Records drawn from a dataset
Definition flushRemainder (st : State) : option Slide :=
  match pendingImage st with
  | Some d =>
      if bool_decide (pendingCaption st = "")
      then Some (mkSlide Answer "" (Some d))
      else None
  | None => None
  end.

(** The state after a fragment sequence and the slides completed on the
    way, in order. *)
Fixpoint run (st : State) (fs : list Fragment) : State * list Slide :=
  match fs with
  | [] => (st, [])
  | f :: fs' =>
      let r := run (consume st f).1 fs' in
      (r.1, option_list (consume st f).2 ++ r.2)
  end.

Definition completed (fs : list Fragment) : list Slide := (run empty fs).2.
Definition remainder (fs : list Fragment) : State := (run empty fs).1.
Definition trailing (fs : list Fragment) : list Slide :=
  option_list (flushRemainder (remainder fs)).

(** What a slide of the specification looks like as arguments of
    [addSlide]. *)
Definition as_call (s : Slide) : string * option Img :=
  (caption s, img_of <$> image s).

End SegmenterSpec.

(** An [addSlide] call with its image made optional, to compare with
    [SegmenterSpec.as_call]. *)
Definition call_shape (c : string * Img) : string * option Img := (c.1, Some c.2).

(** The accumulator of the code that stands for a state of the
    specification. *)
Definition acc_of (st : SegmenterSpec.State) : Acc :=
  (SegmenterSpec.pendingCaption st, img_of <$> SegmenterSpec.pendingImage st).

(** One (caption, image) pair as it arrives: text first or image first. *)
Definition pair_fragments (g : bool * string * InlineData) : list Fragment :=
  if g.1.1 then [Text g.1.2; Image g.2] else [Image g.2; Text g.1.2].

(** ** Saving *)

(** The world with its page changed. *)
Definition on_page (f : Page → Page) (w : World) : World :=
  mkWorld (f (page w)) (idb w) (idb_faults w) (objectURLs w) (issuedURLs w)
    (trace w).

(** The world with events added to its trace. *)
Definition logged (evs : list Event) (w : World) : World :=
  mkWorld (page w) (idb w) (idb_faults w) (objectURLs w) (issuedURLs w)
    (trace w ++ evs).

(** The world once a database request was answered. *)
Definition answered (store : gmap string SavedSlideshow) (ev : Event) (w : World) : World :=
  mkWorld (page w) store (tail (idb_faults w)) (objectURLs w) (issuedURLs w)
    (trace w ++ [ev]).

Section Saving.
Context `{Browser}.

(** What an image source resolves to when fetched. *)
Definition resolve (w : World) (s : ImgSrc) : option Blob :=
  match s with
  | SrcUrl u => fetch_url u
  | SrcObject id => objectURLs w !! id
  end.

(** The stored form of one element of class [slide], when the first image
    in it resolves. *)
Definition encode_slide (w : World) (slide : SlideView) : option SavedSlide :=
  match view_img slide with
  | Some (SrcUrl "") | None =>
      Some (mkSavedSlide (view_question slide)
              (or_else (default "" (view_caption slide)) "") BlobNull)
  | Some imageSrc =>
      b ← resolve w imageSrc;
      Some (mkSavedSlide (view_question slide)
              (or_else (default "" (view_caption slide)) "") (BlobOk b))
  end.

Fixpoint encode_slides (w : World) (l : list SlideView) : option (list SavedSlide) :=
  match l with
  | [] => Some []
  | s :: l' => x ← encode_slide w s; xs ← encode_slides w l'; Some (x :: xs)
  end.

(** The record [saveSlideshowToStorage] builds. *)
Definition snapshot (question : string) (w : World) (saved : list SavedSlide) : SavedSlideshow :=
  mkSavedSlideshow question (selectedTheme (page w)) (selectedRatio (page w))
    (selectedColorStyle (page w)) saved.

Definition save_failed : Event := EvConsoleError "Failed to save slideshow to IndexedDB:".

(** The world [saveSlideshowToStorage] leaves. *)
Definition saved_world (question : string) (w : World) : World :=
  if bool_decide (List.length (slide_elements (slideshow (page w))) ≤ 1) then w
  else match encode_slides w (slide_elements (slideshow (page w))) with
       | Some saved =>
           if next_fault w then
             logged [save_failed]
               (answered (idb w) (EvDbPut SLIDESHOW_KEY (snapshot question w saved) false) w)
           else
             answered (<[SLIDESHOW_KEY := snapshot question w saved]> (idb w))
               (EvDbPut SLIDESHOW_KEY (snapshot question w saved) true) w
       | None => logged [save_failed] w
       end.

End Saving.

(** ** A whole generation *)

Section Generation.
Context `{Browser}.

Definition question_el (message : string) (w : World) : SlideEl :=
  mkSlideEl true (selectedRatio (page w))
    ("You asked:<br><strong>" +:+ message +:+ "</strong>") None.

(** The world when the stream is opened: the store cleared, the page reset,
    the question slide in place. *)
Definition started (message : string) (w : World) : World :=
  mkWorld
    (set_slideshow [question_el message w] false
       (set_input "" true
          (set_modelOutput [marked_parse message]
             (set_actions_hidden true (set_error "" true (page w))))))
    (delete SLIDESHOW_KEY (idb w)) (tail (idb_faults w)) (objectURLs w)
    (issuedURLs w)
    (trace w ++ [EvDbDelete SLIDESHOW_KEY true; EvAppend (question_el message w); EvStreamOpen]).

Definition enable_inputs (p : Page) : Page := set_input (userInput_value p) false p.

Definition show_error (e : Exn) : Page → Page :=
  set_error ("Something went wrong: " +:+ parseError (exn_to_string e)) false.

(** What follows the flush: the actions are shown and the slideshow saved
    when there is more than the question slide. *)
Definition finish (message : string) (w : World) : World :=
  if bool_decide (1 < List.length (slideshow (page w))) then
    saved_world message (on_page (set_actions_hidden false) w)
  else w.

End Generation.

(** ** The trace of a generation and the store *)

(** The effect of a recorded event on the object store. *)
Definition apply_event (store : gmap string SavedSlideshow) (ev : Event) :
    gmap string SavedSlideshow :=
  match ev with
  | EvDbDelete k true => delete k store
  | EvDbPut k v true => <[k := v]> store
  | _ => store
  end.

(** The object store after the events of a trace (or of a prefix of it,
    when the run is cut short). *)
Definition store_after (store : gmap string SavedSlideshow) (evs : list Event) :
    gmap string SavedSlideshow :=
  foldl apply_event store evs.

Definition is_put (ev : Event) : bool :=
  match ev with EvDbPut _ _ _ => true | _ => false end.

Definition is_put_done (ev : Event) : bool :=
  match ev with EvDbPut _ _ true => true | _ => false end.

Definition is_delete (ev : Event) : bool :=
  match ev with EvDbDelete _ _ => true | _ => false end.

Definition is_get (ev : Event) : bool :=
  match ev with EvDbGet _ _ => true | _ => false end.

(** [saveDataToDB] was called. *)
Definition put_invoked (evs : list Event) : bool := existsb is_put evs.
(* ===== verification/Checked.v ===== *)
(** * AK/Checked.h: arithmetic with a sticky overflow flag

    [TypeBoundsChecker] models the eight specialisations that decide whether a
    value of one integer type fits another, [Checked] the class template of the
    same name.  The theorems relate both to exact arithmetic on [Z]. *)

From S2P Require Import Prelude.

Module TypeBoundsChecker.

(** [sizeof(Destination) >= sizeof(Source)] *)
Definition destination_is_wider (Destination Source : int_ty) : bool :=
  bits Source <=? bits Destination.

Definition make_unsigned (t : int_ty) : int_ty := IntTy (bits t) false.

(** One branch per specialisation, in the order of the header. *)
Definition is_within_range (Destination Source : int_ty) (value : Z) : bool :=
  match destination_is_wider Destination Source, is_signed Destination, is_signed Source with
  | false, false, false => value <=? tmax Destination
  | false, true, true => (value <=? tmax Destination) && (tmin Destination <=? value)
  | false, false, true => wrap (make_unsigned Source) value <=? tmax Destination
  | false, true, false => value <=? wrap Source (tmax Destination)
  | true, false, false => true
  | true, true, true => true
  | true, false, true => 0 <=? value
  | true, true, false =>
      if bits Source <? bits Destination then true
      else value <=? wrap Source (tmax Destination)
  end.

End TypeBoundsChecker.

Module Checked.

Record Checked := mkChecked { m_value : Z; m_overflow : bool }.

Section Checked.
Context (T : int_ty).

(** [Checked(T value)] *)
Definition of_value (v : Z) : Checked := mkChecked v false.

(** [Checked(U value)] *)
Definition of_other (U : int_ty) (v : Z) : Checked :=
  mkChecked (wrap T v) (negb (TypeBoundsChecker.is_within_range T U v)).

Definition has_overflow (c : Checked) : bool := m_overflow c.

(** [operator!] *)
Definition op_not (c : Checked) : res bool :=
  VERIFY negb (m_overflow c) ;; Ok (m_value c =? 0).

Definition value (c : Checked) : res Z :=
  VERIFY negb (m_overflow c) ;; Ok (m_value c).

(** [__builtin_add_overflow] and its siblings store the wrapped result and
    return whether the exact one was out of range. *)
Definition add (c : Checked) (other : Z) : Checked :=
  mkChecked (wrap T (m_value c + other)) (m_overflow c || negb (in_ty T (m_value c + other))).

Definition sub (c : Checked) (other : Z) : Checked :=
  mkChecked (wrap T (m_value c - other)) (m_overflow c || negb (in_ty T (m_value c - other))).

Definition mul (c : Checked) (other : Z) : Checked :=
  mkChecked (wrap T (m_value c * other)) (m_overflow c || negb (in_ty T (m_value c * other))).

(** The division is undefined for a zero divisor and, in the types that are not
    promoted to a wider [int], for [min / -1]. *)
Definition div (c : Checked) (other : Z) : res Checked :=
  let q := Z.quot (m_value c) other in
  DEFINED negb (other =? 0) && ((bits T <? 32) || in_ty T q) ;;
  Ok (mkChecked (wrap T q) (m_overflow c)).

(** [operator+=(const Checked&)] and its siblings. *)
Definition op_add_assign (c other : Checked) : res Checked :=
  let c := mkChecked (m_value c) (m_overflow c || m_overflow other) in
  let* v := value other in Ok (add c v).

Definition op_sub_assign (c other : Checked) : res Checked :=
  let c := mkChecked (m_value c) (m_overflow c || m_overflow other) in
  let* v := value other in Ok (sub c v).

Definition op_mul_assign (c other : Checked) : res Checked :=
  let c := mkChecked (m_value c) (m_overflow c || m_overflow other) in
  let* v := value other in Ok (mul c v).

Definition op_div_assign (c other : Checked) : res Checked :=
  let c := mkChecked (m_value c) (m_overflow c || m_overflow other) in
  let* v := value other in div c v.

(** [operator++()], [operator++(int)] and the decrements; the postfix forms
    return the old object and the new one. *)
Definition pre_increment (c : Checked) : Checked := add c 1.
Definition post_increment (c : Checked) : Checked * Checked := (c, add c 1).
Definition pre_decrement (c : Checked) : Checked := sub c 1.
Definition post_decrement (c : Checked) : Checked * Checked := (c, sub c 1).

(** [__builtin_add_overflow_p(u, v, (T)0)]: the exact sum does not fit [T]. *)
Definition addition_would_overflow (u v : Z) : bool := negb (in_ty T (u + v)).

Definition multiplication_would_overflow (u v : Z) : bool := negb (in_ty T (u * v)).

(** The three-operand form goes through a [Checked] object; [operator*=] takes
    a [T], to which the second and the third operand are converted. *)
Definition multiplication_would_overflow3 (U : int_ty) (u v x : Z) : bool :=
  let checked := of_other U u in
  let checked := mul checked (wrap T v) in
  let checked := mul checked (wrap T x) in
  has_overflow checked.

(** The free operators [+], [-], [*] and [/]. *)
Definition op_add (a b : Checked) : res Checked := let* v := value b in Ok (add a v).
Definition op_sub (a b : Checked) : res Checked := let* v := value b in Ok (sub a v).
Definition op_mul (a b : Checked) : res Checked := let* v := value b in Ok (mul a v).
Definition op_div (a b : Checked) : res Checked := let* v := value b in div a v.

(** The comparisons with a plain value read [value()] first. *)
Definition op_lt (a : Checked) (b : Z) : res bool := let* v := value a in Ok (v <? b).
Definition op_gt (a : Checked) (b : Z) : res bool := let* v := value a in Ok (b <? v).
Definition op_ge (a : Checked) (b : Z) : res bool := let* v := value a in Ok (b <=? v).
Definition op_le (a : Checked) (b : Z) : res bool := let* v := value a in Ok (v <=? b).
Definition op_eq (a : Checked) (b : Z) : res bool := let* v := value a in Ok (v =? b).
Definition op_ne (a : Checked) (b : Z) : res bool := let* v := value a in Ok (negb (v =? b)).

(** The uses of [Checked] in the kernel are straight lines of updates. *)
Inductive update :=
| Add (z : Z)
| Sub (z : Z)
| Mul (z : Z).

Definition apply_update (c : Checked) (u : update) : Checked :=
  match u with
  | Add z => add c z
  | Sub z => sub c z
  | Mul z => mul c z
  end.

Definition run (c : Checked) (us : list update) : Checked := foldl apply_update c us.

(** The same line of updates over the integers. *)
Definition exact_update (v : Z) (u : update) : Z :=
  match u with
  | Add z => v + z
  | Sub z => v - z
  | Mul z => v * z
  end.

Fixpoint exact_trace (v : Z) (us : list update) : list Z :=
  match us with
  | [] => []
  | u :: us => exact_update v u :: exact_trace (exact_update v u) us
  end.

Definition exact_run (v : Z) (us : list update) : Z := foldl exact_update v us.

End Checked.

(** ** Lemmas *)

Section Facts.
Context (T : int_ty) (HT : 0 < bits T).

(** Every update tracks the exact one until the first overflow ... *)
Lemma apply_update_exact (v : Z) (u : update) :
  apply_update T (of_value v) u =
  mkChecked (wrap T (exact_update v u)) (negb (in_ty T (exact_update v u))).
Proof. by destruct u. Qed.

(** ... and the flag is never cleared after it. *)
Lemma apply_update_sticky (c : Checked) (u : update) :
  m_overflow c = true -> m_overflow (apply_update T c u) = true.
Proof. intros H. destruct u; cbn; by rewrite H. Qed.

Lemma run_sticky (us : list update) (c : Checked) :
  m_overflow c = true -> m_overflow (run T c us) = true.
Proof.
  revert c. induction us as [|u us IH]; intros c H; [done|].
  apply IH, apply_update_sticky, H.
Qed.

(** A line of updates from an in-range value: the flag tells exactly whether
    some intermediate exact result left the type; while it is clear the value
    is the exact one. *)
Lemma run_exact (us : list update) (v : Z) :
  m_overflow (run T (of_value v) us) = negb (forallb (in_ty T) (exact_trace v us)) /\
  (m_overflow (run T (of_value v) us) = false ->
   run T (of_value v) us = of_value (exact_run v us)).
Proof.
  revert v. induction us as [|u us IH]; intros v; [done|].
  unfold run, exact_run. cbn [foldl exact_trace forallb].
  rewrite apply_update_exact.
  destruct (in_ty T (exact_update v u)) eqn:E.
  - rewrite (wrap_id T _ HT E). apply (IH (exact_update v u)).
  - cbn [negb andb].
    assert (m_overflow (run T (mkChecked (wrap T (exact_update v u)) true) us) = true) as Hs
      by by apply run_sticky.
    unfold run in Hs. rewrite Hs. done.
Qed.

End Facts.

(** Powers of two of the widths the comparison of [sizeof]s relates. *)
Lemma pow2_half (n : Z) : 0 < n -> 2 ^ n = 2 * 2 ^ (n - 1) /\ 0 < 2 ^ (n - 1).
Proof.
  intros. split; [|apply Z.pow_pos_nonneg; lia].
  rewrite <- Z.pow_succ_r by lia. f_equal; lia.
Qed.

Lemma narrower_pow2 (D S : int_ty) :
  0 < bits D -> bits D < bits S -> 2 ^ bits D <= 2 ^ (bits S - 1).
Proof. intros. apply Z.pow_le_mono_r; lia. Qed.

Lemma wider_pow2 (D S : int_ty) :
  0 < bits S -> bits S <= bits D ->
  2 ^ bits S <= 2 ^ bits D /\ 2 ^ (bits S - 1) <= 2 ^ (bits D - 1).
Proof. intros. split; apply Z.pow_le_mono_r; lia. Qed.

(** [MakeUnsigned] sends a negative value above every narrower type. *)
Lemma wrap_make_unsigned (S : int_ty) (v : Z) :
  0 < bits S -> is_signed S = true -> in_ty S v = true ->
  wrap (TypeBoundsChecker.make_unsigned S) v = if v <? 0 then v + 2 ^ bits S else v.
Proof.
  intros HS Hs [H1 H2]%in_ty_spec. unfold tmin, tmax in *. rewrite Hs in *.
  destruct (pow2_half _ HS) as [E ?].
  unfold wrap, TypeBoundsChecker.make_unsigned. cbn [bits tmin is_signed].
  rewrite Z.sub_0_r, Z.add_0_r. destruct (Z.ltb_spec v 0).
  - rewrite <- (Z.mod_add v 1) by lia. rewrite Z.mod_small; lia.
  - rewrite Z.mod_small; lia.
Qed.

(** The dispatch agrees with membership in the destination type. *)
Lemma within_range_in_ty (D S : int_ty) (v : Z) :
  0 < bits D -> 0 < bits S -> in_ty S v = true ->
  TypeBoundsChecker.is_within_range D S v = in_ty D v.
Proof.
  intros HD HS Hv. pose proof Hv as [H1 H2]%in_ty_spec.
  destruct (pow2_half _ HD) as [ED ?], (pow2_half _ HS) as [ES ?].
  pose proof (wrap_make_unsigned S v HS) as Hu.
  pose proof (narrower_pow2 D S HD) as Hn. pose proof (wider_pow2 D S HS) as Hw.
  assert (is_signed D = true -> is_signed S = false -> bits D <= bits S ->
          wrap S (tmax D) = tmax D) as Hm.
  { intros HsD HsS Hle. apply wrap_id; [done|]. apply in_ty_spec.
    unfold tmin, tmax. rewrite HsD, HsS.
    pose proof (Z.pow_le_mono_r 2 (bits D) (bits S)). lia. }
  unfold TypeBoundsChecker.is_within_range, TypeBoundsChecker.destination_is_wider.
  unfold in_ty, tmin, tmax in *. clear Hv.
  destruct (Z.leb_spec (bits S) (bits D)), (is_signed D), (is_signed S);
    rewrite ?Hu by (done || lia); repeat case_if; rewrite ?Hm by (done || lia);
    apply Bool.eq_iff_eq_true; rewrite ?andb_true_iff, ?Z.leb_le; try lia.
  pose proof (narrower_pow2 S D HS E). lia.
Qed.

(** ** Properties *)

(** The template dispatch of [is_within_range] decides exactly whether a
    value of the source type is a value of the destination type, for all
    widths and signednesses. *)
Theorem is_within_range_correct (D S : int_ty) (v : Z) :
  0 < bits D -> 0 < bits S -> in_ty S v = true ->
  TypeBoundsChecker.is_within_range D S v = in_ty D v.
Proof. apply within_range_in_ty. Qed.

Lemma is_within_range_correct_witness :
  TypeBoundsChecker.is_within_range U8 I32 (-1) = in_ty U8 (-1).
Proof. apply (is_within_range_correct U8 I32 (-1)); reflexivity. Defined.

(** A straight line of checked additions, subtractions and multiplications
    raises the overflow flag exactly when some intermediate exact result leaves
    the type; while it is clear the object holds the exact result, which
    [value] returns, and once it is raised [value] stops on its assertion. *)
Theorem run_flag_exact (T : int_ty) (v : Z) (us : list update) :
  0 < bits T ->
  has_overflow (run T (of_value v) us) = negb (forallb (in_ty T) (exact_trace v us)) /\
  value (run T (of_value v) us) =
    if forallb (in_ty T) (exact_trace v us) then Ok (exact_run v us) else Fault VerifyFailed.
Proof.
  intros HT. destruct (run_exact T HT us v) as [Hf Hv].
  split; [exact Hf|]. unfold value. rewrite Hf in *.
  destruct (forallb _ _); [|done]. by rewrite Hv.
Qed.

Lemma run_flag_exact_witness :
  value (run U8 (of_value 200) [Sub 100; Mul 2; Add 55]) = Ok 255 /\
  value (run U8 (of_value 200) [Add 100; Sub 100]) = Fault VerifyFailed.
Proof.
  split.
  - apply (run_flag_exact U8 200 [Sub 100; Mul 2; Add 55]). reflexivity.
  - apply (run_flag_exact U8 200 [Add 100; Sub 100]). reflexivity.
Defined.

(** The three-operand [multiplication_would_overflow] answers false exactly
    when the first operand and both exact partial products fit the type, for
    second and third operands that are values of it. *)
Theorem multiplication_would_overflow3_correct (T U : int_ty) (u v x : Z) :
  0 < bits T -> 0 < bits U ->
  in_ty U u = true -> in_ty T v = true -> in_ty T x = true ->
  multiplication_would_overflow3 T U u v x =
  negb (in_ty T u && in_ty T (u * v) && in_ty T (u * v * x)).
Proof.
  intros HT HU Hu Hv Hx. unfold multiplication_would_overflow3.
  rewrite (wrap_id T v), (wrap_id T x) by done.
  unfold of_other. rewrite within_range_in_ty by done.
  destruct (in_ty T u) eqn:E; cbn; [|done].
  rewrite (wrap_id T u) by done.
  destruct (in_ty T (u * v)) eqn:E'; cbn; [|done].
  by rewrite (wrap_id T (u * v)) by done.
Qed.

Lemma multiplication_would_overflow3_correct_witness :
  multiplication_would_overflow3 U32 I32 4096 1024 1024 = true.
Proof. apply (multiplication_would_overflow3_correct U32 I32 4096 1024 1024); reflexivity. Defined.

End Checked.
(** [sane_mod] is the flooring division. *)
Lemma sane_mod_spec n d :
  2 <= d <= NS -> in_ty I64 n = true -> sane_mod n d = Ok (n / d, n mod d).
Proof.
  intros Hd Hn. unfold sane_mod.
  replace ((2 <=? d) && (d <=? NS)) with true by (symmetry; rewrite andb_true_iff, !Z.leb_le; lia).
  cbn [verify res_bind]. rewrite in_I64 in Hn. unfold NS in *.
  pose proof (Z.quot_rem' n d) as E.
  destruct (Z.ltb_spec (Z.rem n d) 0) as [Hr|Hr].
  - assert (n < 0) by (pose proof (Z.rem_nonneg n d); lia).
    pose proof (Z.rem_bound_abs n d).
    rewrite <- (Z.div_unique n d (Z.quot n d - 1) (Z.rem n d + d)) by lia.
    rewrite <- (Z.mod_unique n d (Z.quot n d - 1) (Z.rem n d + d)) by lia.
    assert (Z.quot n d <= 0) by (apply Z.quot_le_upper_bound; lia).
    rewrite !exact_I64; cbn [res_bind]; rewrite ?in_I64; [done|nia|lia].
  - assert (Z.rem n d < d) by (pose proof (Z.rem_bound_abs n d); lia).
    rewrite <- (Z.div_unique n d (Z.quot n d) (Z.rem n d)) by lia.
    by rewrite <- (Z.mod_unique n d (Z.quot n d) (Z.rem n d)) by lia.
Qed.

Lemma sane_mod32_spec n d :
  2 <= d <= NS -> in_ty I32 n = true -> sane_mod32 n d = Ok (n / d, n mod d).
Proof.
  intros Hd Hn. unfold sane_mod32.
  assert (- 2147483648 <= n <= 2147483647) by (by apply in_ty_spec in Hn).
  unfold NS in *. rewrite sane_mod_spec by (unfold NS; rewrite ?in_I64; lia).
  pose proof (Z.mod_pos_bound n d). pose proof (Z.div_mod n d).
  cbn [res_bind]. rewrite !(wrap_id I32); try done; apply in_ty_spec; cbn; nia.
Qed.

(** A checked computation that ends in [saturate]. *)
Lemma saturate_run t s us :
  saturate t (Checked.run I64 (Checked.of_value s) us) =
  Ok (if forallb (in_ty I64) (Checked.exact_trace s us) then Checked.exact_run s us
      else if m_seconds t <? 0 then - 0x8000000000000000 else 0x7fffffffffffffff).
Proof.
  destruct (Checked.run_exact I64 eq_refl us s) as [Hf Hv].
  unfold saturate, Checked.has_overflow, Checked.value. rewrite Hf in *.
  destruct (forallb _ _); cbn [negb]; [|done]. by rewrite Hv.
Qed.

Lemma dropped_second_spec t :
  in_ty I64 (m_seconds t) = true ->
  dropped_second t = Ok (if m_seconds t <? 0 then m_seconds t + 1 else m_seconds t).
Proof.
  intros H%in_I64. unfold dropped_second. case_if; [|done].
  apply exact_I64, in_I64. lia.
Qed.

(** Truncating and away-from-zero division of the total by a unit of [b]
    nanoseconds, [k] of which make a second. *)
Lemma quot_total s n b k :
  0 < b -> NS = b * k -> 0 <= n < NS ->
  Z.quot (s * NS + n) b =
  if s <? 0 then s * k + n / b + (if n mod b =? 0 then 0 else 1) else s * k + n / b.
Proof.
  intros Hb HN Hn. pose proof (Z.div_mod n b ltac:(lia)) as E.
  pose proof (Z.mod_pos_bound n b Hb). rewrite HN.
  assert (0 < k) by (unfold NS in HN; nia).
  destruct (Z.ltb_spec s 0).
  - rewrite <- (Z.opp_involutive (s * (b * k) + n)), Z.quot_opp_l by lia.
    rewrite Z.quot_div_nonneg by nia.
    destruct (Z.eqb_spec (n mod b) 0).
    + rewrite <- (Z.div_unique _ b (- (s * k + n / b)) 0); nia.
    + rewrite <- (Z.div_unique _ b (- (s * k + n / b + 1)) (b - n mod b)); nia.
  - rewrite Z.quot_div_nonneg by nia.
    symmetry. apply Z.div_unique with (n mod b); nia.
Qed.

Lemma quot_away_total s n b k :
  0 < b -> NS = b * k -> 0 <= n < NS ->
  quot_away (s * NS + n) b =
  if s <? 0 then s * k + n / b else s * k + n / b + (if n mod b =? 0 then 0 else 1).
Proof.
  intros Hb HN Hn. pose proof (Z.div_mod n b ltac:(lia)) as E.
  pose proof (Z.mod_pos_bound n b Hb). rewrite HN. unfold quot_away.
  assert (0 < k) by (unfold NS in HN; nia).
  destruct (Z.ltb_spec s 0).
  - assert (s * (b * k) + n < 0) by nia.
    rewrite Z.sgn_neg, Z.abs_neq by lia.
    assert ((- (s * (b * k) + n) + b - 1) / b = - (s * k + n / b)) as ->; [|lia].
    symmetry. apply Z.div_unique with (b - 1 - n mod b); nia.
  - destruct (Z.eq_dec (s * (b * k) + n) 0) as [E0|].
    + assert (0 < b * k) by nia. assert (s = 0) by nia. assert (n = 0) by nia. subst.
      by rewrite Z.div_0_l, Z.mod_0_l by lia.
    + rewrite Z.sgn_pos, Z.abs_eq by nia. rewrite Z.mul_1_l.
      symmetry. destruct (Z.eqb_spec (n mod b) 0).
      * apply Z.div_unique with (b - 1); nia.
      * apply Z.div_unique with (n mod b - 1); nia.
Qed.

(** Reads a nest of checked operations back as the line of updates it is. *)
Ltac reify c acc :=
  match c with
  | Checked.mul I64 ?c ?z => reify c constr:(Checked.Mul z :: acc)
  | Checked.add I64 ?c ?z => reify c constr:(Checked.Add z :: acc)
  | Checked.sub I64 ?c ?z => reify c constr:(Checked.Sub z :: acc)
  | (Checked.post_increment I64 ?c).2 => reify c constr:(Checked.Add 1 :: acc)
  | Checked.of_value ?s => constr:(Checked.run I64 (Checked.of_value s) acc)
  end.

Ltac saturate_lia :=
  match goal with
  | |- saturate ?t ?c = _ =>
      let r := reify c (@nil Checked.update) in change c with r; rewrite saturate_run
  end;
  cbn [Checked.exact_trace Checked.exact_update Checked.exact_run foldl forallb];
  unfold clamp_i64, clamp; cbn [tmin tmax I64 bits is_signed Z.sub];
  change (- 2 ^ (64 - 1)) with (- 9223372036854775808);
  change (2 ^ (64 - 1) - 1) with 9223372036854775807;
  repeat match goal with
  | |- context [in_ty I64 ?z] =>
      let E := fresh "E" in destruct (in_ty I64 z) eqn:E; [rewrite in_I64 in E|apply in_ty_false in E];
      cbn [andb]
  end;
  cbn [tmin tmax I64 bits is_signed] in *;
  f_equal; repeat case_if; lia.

Goal of the exercise
Please count the lines above that contain the string "consume" and reply with the number alone.

Response to the task
2